Article 13 of the United Nations Charter obligates the UN General Assembly to initiate studies and make recommendations which encourage the progressive development of international law and its codification. Evidence of consensus or state practice can sometimes be derived from intergovernmental resolutions or academic and expert legal opinions (sometimes collectively termed soft law).

International law has existed since the Middle Ages but much of its modern corpus began developing from the mid-19th century.Two sophisticated legal systems developed in the Western World: the codified systems of continental European states (Civil Law) and the judge-made law of England (Common Law) The fall of the Roman civilization did not result in the loss of the concepts of Roman Law. Starting in the later Middle Ages, unlegislated Roman law (ius commune or lex mercatoria) was applied by merchants in northern Italian city states and north-western European countries as the basis for commercial (and other) relationships. In the 20th century, the two World Wars and the formation of the League of Nations (and other international organizations such as the International Labor Organization) all contributed to accelerate this process and established much of the foundations of modern public international law. After the failure of the Treaty of Versailles and World War II, the League of Nations was replaced by the United Nations, founded under the UN Charter. The UN has also been the locus for the development of new advisory (non-binding) standards, such as the Universal Declaration of Human Rights. Other international norms and laws have been established through international agreements, including the Geneva Conventions on the conduct of war or armed conflict, as well as by agreements implemented by other international organizations such as the ILO, the World Health Organization, the World Intellectual Property Organization, the International Telecommunication Union, UNESCO, the World Trade Organization, and the International Monetary Fund. The development and consolidation of such conventions and agreements has proven to be of great importance in the realm of international relations.

Conflict of laws

Conflict of laws, often called "private international law" in civil law jurisdictions, is less international than public international law. It is distinguished from public international law because it governs conflicts between private persons, rather than states (or other international bodies with standing). It concerns the questions of which jurisdiction should be permitted to hear a legal dispute between private parties, and which jurisdiction's law should be applied, therefore raising issues of international law. Today corporations are increasingly capable of shifting capital and labor supply chains across borders, as well as trading with overseas corporations. This increases the number of disputes of an inter-state nature outside a unified legal framework, and raises issues of the enforceability of standard practices. Increasing numbers of businesses use commercial arbitration under the New York Convention 1958.

Supranational law

International courts

There are numerous international bodies adjucating on legal issues. Some of them are: International Court of Justice, International Criminal Court and Court of Arbitration for Sport

East Africa Community

There are ambitions to make the East African Community, consisting of Kenya, Tanzania, Uganda, Burundi and Rwanda, a political federation with its own form of binding supranational law by 2010.

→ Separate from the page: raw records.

(** The first free slot. *)
Lemma free_slot_key s a : rep s a ->
  match free_slot (travptrs s) with
  | Some i => (i < length (travptrs s))%nat /\ a_pos a !! Z.of_nat i = None /\ forall j, 0 <= j < Z.of_nat i -> taken a j
  | None => forall j, 0 <= j < a_size a -> taken a j
  end.
Proof.
  intros Hr. assert (length (travptrs s) = Z.to_nat (a_size a)) as Hl by (rewrite <- (rep_len _ _ Hr); by rewrite to_nat_zlen).
  assert (forall j, 0 <= j -> j < a_size a -> exists u, travptrs s !! Z.to_nat j = Some u) as Hlk by (intros j H1 H2; apply lookup_lt_is_Some_2; lia).
  unfold free_slot. destruct (list_find _ (travptrs s)) as [[i t]|] eqn:E; cbn.
  - apply list_find_Some in E as (Hi & -> & Hmin). pose proof (lookup_lt_Some _ _ _ Hi) as Hlt. split; [done|]. split.
    + destruct (decide (Z.of_nat i ∈ a_unset a)) as [Hu|Hu]; [by apply (rep_unset _ _ Hr)|exact (rep_trav _ _ Hr i TNull Hi Hu)].
    + intros j Hj. destruct (Hlk j) as [u Hu]; [lia..|]. rewrite <- (Z2Nat.id j) by lia. eapply slot_taken; [done..|]. apply (Hmin _ _ Hu). lia.
  - apply list_find_None in E. rewrite Forall_forall in E. intros j Hj. destruct (Hlk j) as [u Hu]; [lia..|]. rewrite <- (Z2Nat.id j) by lia.
    eapply slot_taken; [done..|]. apply E. by eapply list_elem_of_lookup_2.
Qed.

(** ** The operations *)
Definition refines (m : Prog lib result) (o : op) (s : lib) (a : alist) : Prop :=
  exists r s', m s = Ok r s' /\ (forall x, x ∈ fails s' -> x ∈ fails s) /\
    ((r = RErr ENOMEM /\ true ∈ fails s /\ allocates o a /\ rep s' a) \/ exists a', a_op o a r a' /\ rep s' a').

Union of South American Nations

The Union of South American Nations is an organisation on the South American continent. It intends to establish a framework akin to the European Union by the end of 2019. It is envisaged to have its own passport and currency, and limit barriers to trade.

Andean Community of Nations

The Andean Community of Nations is the first attempt the countries around the Andes Mountains in South America. It started with the Cartagena Agreement of 26 May 1969, and nowadays consists in four countries: Bolivia, Colombia, Ecuador and Peru. It does have a supranational law, called Agreements, which are mandatory for these countries.